Task directions
The lines below starting at the line containing "apply Hkeep4; [done|]." and ending at the line containing "eapply sp_main_stop; [exact" are to be repeated exactly, with both ends kept and nothing else added.
# # # #
(** Accepting leaves no connection with the main thread. *)
Lemma sp_accept_clients listener owns (Q : () → sys W → Prop) s :
  main_at owns false true None s → (∀ s', main_at owns false true None s' → Q () s') →
  tsafe 0%nat (server_accept_clients tp fuel 0 listener) Q s.
Proof.
  intros Hm HQ. unfold server_accept_clients.
  eapply sp_iter with (J := λ _ s, main_at owns false true None s);
    [apply good_refl | by intros; eapply main_rely | | done].
  intros _ s1 Hi1 Hm1. apply sp_bind; [apply good_refl|].
  eapply sp_main_open; [exact Hm1|]. intros z m Hz. wp_call wp_sys_accept; cycle 1.
  { intros m' [Hf Ho _] _. split; [apply Hf|]. left. split; [done|]. intros s2 Hm2 _. simpl.
    apply sp_bind; [apply good_refl|]. eapply sp_main_get_errno; [exact Hm2|].
    intros e s3 Hm3 _. destruct (e =? EINTR).
    { eapply sp_main_ret; [exact Hm3|]. by intros s4 Hm4 _. }
    apply sp_bind; [apply good_refl|].
    eapply sp_mono with (Q := λ _ s', main_at owns false true None s').
    { destruct (_ && _).
      - eapply sp_main_log; [exact Hm3 | by destruct tp; log_ok | done].
      - eapply sp_main_ret; [exact Hm3 | done]. }
    intros _ s4 Hm4. eapply sp_main_ret; [exact Hm4|]. intros s5 Hm5 _ s6 Hi6 Hr6.
    apply HQ. by eapply main_rely. }
  intros fd m' Hpos Hfresh Hf Ho _ _. split; [apply Hf|]. right. split; [done|]. split; [done|].
  intros s2 Hm2 _ Hnew. rewrite (proj2 (Z.eqb_neq fd (-1))) by lia.
  apply sp_bind; [apply good_refl|]. eapply sp_admit_client; [exact Hm2 | done|].
  intros s3 Hm3. eapply sp_main_ret; [exact Hm3|]. by intros s4 Hm4 _.
Qed.

(** Joining every worker leaves no thread. *)
Lemma sp_join_loop owns l (Q : Z → sys W → Prop) s :
  main_at owns false true None s → Forall (λ i, i < WC_TCP_MAX_CLIENTS)%nat l →
  (∀ i, (i < WC_TCP_MAX_CLIENTS)%nat → i ∉ l → ∃ w, slot_is i w s ∧ wk_in_use w = false) →
  (∀ s', main_at owns false true None s' → y_threads s' = ∅ → Q 0 s') →
  tsafe 0%nat (server_join_loop tp 0 l 0) Q s.
Proof.
  intros Hm Hl Hfree HQ. revert s Hm Hfree.
  induction Hl as [|i l Hlt Hl IH]; intros s Hm Hfree; simpl.
  { apply sp_ret. intros s1 Hi Hr. apply HQ; [by eapply main_rely|].
    apply map_eq. intros t. rewrite lookup_empty.
    destruct (y_threads s1 !! t) as [i|] eqn:Ht; [exfalso|done].
    destruct (yi_thread _ _ _ Hi t i Ht) as (_ & _ & w & Hw & Hu & _).
    destruct (Hfree i) as (w' & Hs & Hu').
    { apply lookup_lt_Some in Hw. by rewrite (yi_table _ _ _ Hi) in Hw. }
    { apply not_elem_of_nil. }
    destruct (slot_is_kept _ _ _ _ Hs (rely_table _ _ Hr)) as (w2 & ? & _ & _ & ?). congruence. }
  apply sp_bind; [apply good_refl|]. eapply sp_main_load; [exact Hm | done |..].
  { intros s2 Hm2. apply Forall_singleton. unfold perm. simpl. by left. }
  intros w s2 Hm2 Hk2 Hs2 _. destruct (wk_in_use w) eqn:Hu.
  - apply sp_bind; [apply good_refl|].
    eapply sp_main_join; [exact Hm2 | exact Hs2 | done |]. intros s3 Hm3 Hs3 Hkeep3. simpl.
    apply sp_bind; [apply good_refl|]. eapply sp_main_free; [exact Hm3 | exact Hs3 |].
    intros s4 w4 Hm4 Hs4 Hu4 Hkeep4. apply IH; [done|]. intros j Hj Hjl.
    destruct (decide (j = i)) as [->|Hji]; [by exists w4|].
    destruct (Hfree j Hj) as (wj & Hsj & Huj); [set_solver|]. exists wj. split; [|done].
    apply Hkeep4; [done|]. apply Hkeep3. by eapply slot_is_kept.
  - apply IH; [done|]. intros j Hj Hjl. destruct (decide (j = i)) as [->|Hji]; [by exists w|].
    destruct (Hfree j Hj) as (wj & Hsj & Huj); [set_solver|]. exists wj. split; [|done].
    by eapply slot_is_kept.
Qed.

Lemma sp_join_all owns (Q : Z → sys W → Prop) s :
  main_at owns false true None s →
  (∀ s', main_at owns false true None s' → y_threads s' = ∅ → Q 0 s') →
  tsafe 0%nat (server_join_all tp 0) Q s.
Proof.
  intros Hm HQ. unfold server_join_all. apply sp_bind; [apply good_refl|].
  eapply sp_main_log; [exact Hm | by destruct tp; log_ok |]. intros s1 Hm1 _.
  eapply sp_join_loop; [exact Hm1 | | |done].
  - apply Forall_forall. intros i Hi%elem_of_seq. lia.
  - intros i Hi Hni. exfalso. apply Hni, elem_of_seq. lia.
Qed.

Lemma sp_request_stop owns (Q : Z → sys W → Prop) s :
  main_at owns false true None s →
  (∀ e s', main_at owns false true None s' → Q e s') →
  tsafe 0%nat (server_request_stop tp 0) Q s.
Proof.
  intros Hm HQ. unfold server_request_stop. apply sp_bind; [apply good_refl|].
  eapply sp_main_lock; [exact Hm|..].
  2:{ intros e s1 He Hm1 _. rewrite (proj2 (Z.eqb_neq e 0)) by done. simpl.
      eapply sp_main_ret; [exact Hm1|]. intros s2 Hm2 _. by apply HQ. }
  intros s1 Hm1 _. simpl. apply sp_bind; [apply good_refl|].
  eapply sp_main_stop; [exact Hm1|]. intros s2 Hm2 _. apply sp_bind; [apply good_refl|].
  eapply sp_main_unlock; [exact Hm2|]. intros s3 Hm3 _. simpl. apply sp_bind; [apply good_refl|].
  eapply sp_main_log; [exact Hm3 | by destruct tp; log_ok |]. intros s4 Hm4 _.
  eapply sp_main_ret; [exact Hm4|]. intros s5 Hm5 _. by apply HQ.
Qed.

(** The results of the run functions. *)
Definition returns (r : Z) : Prop := r = 0 ∨ r = -1.

Lemma note_failure (b : bool) (e1 e2 r : Z) (p : Z * Z) :
  returns r → (if b && (r =? 0) then (e1, -1) else (e2, r)) = p → returns p.2.
Proof. intros Hr <-. case_match; [by right | done]. Qed.

Lemma close_listener_spec z fd path e r (Q : Z * Z → machine W → Prop) m :
  (fd ∈ m_open m) → returns r →
  (∀ p m', returns p.2 → m_open m' = m_open m ∖ {[fd]} → m_live m' = m_live m → Q p m') →
  wp z (close_listener fd path e r) Q m.
Proof.
  intros Hin Hret HQ. unfold close_listener. wp_call wp_sys_close; [done|].
  intros v m1 Hf Ho _. wp_go. destruct (if _ && _ then _ else _) as [e1 r1] eqn:Hr1.
  apply note_failure in Hr1; [|done].
  destruct path as [path|]; [|wp_go; apply HQ; [done | done | apply Hf]].
  wp_call wp_sys_unlink. intros v2 m2 [Hf2 Ho2 _]. wp_go.
  apply HQ; [by eapply note_failure | congruence|]. rewrite (cf_live _ _ Hf2). apply Hf.
Qed.

(** The main thread is done: it owns nothing and no worker is left. *)
Definition finished s : Prop :=
  blocks_of s 0 = 0 ∧ (∀ fd, y_owner s !! fd ≠ Some 0%nat) ∧ y_threads s = ∅.

Lemma main_finished mx s : main_at ∅ false mx None s → y_threads s = ∅ → finished s.
Proof.
  intros [] Hth. split_and!; [done | | done]. intros fd. rewrite ma_owner0. set_solver.
Qed.

Lemma sp_shutdown listener path result (Q : Z → sys W → Prop) s :
  main_at {[listener]} false true None s → returns result →
  (∀ r mx s', returns r → main_at ∅ false mx None s' → y_threads s' = ∅ → Q r s') →
  tsafe 0%nat (server_shutdown tp 0 listener path result) Q s.
Proof.
  intros Hm Hret HQ. unfold server_shutdown. apply sp_bind; [apply good_refl|].
  eapply sp_main_get_errno; [exact Hm|]. intros e s1 Hm1 _. apply sp_bind; [apply good_refl|].
  eapply sp_request_stop; [exact Hm1|]. intros e2 s2 Hm2.
  destruct (if negb _ && _ then _ else _) as [saved r2] eqn:Hr2. apply note_failure in Hr2; [|done].
  apply sp_bind; [apply good_refl|].
  eapply sp_main_close with (fd := listener); [exact Hm2 | set_solver |]. intros z m Hz Hin.
  apply close_listener_spec; [done | done |]. intros [saved3 r3] m' Hr3 Ho Hl. split_and!; [done..|].
  intros s3 Hm3 _. replace ({[listener]} ∖ {[listener]} : gset Z) with (∅ : gset Z) in Hm3 by set_solver.
  apply sp_bind; [apply good_refl|]. eapply sp_join_all; [exact Hm3|]. intros s4 Hm4 Hth4. simpl.
  apply sp_bind; [apply good_refl|]. apply sp_bind; [apply good_refl|].
  eapply sp_main_mutex_destroy; [exact Hm4 | done |]. intros e5 b s5 Hm5 Hk5.
  assert (y_threads s5 = ∅) as Hth5 by (rewrite (kt_threads _ _ Hk5); done).
  eapply sp_main_ret; [exact Hm5|]. intros s6 Hm6 Hk6.
  destruct (if negb _ && _ then _ else _) as [saved7 r7] eqn:Hr7. cbn beta iota.
  apply note_failure in Hr7; [|done].
  apply sp_bind; [apply good_refl|].
  eapply sp_main_log; [exact Hm6 | by destruct tp; log_ok |]. intros s7 Hm7 Hk7.
  apply sp_bind; [apply good_refl|]. eapply sp_main_errno; [exact Hm7|]. intros s8 Hm8 Hk8.
  eapply sp_main_ret; [exact Hm8|]. intros s9 Hm9 Hk9. eapply HQ; [exact Hr7 | exact Hm9 |].
  rewrite (kt_threads _ _ Hk9), (kt_threads _ _ Hk8), (kt_threads _ _ Hk7), (kt_threads _ _ Hk6). done.
Qed.

Lemma sp_server_loop listener owns (Q : Z → sys W → Prop) s :
  main_at owns false true None s →
  (∀ r s', returns r → main_at owns false true None s' → Q r s') →
  tsafe 0%nat (server_loop tp fuel 0 listener) Q s.
Proof.
  intros Hm HQ. unfold server_loop.
  eapply sp_iter with (J := λ _ s, main_at owns false true None s);
    [apply good_refl | by intros; eapply main_rely | | done].
  intros _ s1 Hi1 Hm1.
  assert (∀ r s', returns r → main_at owns false true None s' → tsafe 0%nat (mret (Break r : () + Z))
    (λ r s'', match r with
      | inl _ => main_at owns false true None s''
      | inr a => ∀ s1, inv s1 → rely 0%nat s'' s1 → Q a s1
      end) s') as Hbreak.
  { intros r s' Hret Hm'. eapply sp_main_ret; [exact Hm'|]. intros s2 Hm2 _ s3 Hi3 Hr3.
    apply HQ; [done | by eapply main_rely]. }
  apply sp_bind; [apply good_refl|]. eapply sp_main_call; [exact Hm1|]. intros z m Hz.
  apply wp_os_call. intros stop w _. split_and!; [done..|]. intros s2 Hm2 _.
  destruct stop; [by apply Hbreak; [by constructor|]|]. apply sp_bind; [apply good_refl|].
  eapply sp_reap_finished; [exact Hm2|]. intros s3 Hm3. apply sp_bind; [apply good_refl|].
  eapply sp_main_call; [exact Hm3|]. intros z3 m3 Hz3. wp_call wp_sys_poll. intros k revents m4 Hlen Hf4.
  split; [apply Hf4|]. split; [apply Hf4|]. intros s4 Hm4 _. cbn beta iota.
  destruct (k =? -1).
  { apply sp_bind; [apply good_refl|]. eapply sp_main_get_errno; [exact Hm4|]. intros e s5 Hm5 _.
    destruct (e =? EINTR); [|by apply Hbreak; [by constructor|]]. eapply sp_main_ret; [exact Hm5|]. by intros s6 Hm6 _. }
  destruct revents as [|r [|? ?]]; [done| |done].
  apply sp_bind; [apply good_refl|]. eapply sp_main_call; [exact Hm4|]. intros z5 m5 Hz5.
  apply (wp_from_option _ _ r); [done|]. split_and!; [done..|]. intros s5 Hm5 _.
  apply sp_bind; [apply good_refl|].
  eapply sp_mono with (Q := λ _ s', main_at owns false true None s').
  { destruct (has_event r POLLIN); [by eapply sp_accept_clients | by eapply sp_main_ret]. }
  intros _ s6 Hm6. destruct (has_event r _).
  - apply sp_bind; [apply good_refl|]. eapply sp_main_errno; [exact Hm6|]. intros s7 Hm7 _.
    by apply Hbreak; [by constructor|].
  - eapply sp_main_ret; [exact Hm6|]. by intros s7 Hm7 _.
Qed.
# # # #
Your response
    apply Hkeep4; [done|]. apply Hkeep3. by eapply slot_is_kept.
  - apply IH; [done|]. intros j Hj Hjl. destruct (decide (j = i)) as [->|Hji]; [by exists w|].
    destruct (Hfree j Hj) as (wj & Hsj & Huj); [set_solver|]. exists wj. split; [|done].
    by eapply slot_is_kept.
Qed.

Lemma sp_join_all owns (Q : Z → sys W → Prop) s :
  main_at owns false true None s →
  (∀ s', main_at owns false true None s' → y_threads s' = ∅ → Q 0 s') →
  tsafe 0%nat (server_join_all tp 0) Q s.
Proof.
  intros Hm HQ. unfold server_join_all. apply sp_bind; [apply good_refl|].
  eapply sp_main_log; [exact Hm | by destruct tp; log_ok |]. intros s1 Hm1 _.
  eapply sp_join_loop; [exact Hm1 | | |done].
  - apply Forall_forall. intros i Hi%elem_of_seq. lia.
  - intros i Hi Hni. exfalso. apply Hni, elem_of_seq. lia.
Qed.

Lemma sp_request_stop owns (Q : Z → sys W → Prop) s :
  main_at owns false true None s →
  (∀ e s', main_at owns false true None s' → Q e s') →
  tsafe 0%nat (server_request_stop tp 0) Q s.
Proof.
  intros Hm HQ. unfold server_request_stop. apply sp_bind; [apply good_refl|].
  eapply sp_main_lock; [exact Hm|..].
  2:{ intros e s1 He Hm1 _. rewrite (proj2 (Z.eqb_neq e 0)) by done. simpl.
      eapply sp_main_ret; [exact Hm1|]. intros s2 Hm2 _. by apply HQ. }
  intros s1 Hm1 _. simpl. apply sp_bind; [apply good_refl|].
  eapply sp_main_stop; [exact Hm1|]. intros s2 Hm2 _. apply sp_bind; [apply good_refl|].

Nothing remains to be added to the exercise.